Ask HN: How to buy an office server? - gearhart
We think we want to buy a server for our office, but have no idea how to go about it.<p>We&#x27;re an AWS team, we&#x27;ve never had a physical server before. We&#x27;ve got a scalable setup on AWS with 10 or so different types of machine (&quot;layers&quot;) that make up our pipeline.<p>In the office, we all use Mac Minis running Ubuntu or laptops running OSX.<p>During development, we run a set of VMs on each of our local machines that gives us a scaled-down copy of the real system, and we feed very little data through it, so it can handle it.<p>Recently we&#x27;ve been adding layers to the system, though, and it&#x27;s getting pretty out of hand. Whilst we can still run the VMs, even with tiny amounts of data flowing through it, it absolutely <i>crawls</i>.<p>We&#x27;ve tried testing remotely on a clone of the live setup, but the save-code-to-seeing-results latency&#x27;s a killer.<p>We&#x27;re thinking the solution is to get a nice big server with a few hundred gigs of RAM and a dozen processors or so, pop it in our office and offload the VMs onto that. Then we can share a disk with it over a hard wire, the latency will be nothing and it&#x27;ll run like a dream.<p>The problem is, we know how to think about servers in the AWS sense (like (this)[http:&#x2F;&#x2F;www.ec2instances.info&#x2F;?cost=monthly]) but there doesn&#x27;t seem to be anyone selling servers like that, there are all these fragmented deals that say things like &quot;up to 512Gb RAM&quot; and talk about the types of processor, rather than their specs, and when you do find a good catalogue, it doesn&#x27;t have any prices on it!<p>Does anyone know how we can find a server that suits our needs at a decent price? Has anyone done it before? Is there a whole world here that we simply don&#x27;t understand?<p>Thanks!
Toby
======
alfalfasprout
It's really a matter of deciding whether you want to buy prebuilt or just
build it yourself.

For what it's worth, I find the former option is much better if you intend on
having a large number of similarly spec-ed servers (since the vendor will have
nice management tools designed to make your life easy) and the latter option
is much better if you need very specific configurations (eg; bleeding-edge
hardware) or you're reasonably competent at IT and want to save $$.

What's your budget?

If < $4k you'll want to go dual socket. Xeon E5's are topping out at 22 cores
per socket nowadays. You'll find the price sweetspot around 12 cores/socket.
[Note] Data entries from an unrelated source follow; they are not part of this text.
(** * go-ding-sdk: the access-token cache, the retry/backoff layer and the
    directory and login operations

    A shallow embedding of [backoff.go] ([Backoff], [NewBackoff],
    [Backoff.Duration]) and of the client: [GetAccessToken] and
    [SendMessageFromRobot], with the properties of the token cache, of the
    backoff policy and of the retry loop; and the operations on departments
    and users ([GetDepartments], [GetChildrenDepartments],
    [GetDepartmentsByParent], [GetDepartmentNamesByParent], [GetSimpleUsers],
    [GetSimpleUserByDeptIDList], [ForEach]), the login by scanned code
    ([GetUserUnionIDByCode], [GetUserIDByUnionID], [GetUserIDFromScanQrCode])
    and [GetProcessCode].

    Conventions.
    - [time.Duration] is an [int64] count of nanoseconds: a [Z], with the
      wrap-around of [int64] arithmetic written out ([wrap64]).
    - [time.Time] is an instant, a [Z] count of nanoseconds; [Time.Add] is
      addition and [Time.Before] is [<].
    - [float64] values are the rationals they denote; every arithmetic
      operation is the exact operation followed by a rounding [rnd], each
      operation rounded on its own (no fused multiply-add, as on amd64).  The
      development is parametric in [rnd] and only uses the laws of
      [Rounding]; [rnd64] is round-to-nearest-even at 53 bits of precision.
      NaN, the infinities and the bounds of the exponent are not modelled.
    - The client is a program over events (a free monad): the mutex, the
      loads and stores of [accessToken] and [expireTime], the clock, the
      network, the JSON codec, the random source, sleeping and logging.
      [run] interprets a program for one goroutine against an environment;
      [step] interleaves the events of any number of goroutines.
    - The other operations are programs over those events and the POSTs,
      decoders, signature and printing they need ([Api]); [runApi] interprets
      them, and tells a return from a panic. *)

From Stdlib Require Import ZArith QArith Qround Qpower Lia Lqa.
From Stdlib Require Import Bool List String DecimalString Permutation.
Import ListNotations.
If > $5k you can go for the Xeon E5-4xxx series (which if you want to wait for
Q2'16 are getting a slight speed bump) in the V4 models. You'll get up to 18
cores/socket but the price sweetspot is still around 12 cores/socket (gives
you 96 logical threads in linux).

Most decent server motherboards for these processors will support 512GB+ DDR4
ECC RAM. Again, supermicro is a good bet. Just make sure it's a server and not
workstation motherboard (it should have dedicated IPMI). If you're planning on
running something storage intensive, spring for a MOBO with built-in SAS
adapter.

Then you'll be better off dockerizing your application instead of spinning up
a bunch of VM's. Why? You get easy shared access to disks, much lower
overhead, you can easily use a cloud builder like quay.io, and if you want to
deploy to AWS or your own server your code is guaranteed to run identically.

For what it's worth, I currently run highly networking and CPU bound trading
programs in a containerized environment and it's been wonderful. Much easier
than VM's and much lower overhead. Plus you can mess with the networking to
your heart's content (made easy by using pipework).

------
cjbprime
If you're not comfortable building your own, I'd start with a workstation from
Dell or HP (e.g. "Dell Precision Workstations"), choose the _smallest_ amount
of RAM they offer, then buy RAM yourself to get the amount you need (make sure
the base machine supports that much RAM). Dell and HP always massively
overcharge for RAM upgrades compared to the cost of buying it yourself.

In general you can't put a dozen processors in a server. You could get that
many _cores_ with something like two eight-core Xeon CPUs easily.

------
facorreia
As I'm sure you know, you'll need to pre-select how much memory, storage, and
CPU power you'll need. This offer may fit your needs. You'll find some
specifications on this link, and there is an option to customize it. It may be
useful to call their hotline and talk to a consultant.

[http://www.dell.com/us/business/p/poweredge-t630/pd](http://www.dell.com/us/business/p/poweredge-t630/pd)

------
buffalotides
PM sent to the email address listed on your profile.